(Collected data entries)
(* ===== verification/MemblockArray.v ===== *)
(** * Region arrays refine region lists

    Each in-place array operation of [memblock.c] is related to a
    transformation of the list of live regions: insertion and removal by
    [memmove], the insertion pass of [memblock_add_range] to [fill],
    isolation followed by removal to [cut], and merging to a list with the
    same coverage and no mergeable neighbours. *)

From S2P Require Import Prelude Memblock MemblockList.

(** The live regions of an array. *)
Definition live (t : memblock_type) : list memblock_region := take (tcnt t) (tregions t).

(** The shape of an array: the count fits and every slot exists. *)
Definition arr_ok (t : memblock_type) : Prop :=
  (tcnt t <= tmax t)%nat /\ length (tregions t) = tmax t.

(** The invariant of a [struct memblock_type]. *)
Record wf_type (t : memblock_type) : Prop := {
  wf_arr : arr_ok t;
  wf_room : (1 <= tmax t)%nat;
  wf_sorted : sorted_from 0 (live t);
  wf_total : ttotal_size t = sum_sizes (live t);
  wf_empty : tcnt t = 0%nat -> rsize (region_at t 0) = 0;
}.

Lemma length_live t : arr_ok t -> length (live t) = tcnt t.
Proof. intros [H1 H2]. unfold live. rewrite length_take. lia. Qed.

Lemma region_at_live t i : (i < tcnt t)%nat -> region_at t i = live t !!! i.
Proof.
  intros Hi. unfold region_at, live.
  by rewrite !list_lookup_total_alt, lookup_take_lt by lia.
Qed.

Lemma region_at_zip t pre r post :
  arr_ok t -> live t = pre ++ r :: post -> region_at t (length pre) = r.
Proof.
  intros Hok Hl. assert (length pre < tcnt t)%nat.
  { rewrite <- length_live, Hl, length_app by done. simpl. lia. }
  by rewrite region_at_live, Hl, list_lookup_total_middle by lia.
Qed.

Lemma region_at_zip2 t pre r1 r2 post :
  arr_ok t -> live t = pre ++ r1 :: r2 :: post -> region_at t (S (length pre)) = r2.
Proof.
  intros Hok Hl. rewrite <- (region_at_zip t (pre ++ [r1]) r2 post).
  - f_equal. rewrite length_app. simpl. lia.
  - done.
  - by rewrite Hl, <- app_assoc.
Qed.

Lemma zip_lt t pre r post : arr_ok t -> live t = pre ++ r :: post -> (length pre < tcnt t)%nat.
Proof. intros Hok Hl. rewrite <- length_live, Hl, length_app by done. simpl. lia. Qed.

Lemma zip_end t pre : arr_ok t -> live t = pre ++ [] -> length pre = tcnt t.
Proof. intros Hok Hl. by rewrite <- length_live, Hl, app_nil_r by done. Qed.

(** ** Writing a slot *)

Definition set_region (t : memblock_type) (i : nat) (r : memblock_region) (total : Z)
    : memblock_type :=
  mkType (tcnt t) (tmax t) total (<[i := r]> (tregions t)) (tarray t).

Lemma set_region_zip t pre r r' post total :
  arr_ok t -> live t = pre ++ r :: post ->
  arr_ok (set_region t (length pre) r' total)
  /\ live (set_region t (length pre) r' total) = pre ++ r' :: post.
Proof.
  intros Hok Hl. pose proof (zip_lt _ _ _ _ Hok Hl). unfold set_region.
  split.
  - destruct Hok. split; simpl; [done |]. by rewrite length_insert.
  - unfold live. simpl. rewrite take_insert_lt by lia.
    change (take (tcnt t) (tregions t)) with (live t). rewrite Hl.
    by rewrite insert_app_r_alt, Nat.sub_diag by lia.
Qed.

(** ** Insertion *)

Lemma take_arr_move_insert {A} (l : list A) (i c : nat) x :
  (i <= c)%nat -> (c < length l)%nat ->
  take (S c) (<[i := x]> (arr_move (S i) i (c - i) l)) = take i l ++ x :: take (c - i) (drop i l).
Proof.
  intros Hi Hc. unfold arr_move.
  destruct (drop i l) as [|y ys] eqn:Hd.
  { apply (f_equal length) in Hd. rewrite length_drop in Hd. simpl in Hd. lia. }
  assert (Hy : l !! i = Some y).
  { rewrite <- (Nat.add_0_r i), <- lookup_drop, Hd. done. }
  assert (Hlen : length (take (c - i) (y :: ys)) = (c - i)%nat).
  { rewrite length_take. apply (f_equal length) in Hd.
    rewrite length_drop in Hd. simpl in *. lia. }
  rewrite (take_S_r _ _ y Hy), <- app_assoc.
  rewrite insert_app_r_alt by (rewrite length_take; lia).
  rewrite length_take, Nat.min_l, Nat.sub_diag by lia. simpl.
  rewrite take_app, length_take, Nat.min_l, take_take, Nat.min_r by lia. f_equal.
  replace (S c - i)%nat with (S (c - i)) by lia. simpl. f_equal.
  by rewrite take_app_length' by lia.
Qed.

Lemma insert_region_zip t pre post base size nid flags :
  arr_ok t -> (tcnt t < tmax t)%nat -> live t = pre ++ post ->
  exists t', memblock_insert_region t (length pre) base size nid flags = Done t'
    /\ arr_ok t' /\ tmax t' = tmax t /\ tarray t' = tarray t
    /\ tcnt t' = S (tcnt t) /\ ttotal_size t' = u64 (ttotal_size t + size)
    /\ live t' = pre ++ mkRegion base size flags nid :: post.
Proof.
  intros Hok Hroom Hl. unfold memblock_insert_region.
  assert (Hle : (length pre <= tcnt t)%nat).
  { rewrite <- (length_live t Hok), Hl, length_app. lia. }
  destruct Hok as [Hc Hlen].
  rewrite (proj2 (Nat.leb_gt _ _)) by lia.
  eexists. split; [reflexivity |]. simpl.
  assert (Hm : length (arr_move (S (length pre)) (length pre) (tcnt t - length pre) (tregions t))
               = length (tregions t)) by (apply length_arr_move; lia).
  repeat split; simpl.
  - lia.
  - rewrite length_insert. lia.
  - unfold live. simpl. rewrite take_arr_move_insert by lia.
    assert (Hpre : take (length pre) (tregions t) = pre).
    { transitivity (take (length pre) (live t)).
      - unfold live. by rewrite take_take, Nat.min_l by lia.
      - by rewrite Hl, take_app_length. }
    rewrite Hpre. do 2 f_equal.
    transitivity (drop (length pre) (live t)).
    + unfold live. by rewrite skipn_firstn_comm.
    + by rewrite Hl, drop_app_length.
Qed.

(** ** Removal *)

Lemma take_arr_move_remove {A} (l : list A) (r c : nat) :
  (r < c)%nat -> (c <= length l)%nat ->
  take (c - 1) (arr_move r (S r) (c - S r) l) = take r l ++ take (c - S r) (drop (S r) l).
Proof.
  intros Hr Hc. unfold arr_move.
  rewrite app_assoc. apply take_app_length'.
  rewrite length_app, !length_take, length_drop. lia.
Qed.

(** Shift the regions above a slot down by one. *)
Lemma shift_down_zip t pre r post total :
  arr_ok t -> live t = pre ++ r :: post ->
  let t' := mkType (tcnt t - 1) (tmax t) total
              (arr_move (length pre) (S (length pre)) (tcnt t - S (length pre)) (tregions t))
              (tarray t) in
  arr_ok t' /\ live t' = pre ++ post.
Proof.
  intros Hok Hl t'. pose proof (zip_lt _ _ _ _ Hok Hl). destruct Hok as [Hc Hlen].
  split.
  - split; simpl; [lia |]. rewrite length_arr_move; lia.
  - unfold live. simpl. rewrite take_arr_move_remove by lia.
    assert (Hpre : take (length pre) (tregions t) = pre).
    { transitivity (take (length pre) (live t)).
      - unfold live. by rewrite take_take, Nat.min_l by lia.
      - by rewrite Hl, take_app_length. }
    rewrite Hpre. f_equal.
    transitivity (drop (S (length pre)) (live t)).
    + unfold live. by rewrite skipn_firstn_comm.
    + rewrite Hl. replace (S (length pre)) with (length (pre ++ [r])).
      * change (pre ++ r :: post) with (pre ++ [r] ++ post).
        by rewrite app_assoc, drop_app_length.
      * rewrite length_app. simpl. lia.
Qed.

| Task to complete |
Scan the entries for lines holding the string "Hlen", then copy every one of them.

| Result |
  assert (Hlen : length (take (c - i) (y :: ys)) = (c - i)%nat).
  destruct Hok as [Hc Hlen].
  intros Hok Hl t'. pose proof (zip_lt _ _ _ _ Hok Hl). destruct Hok as [Hc Hlen].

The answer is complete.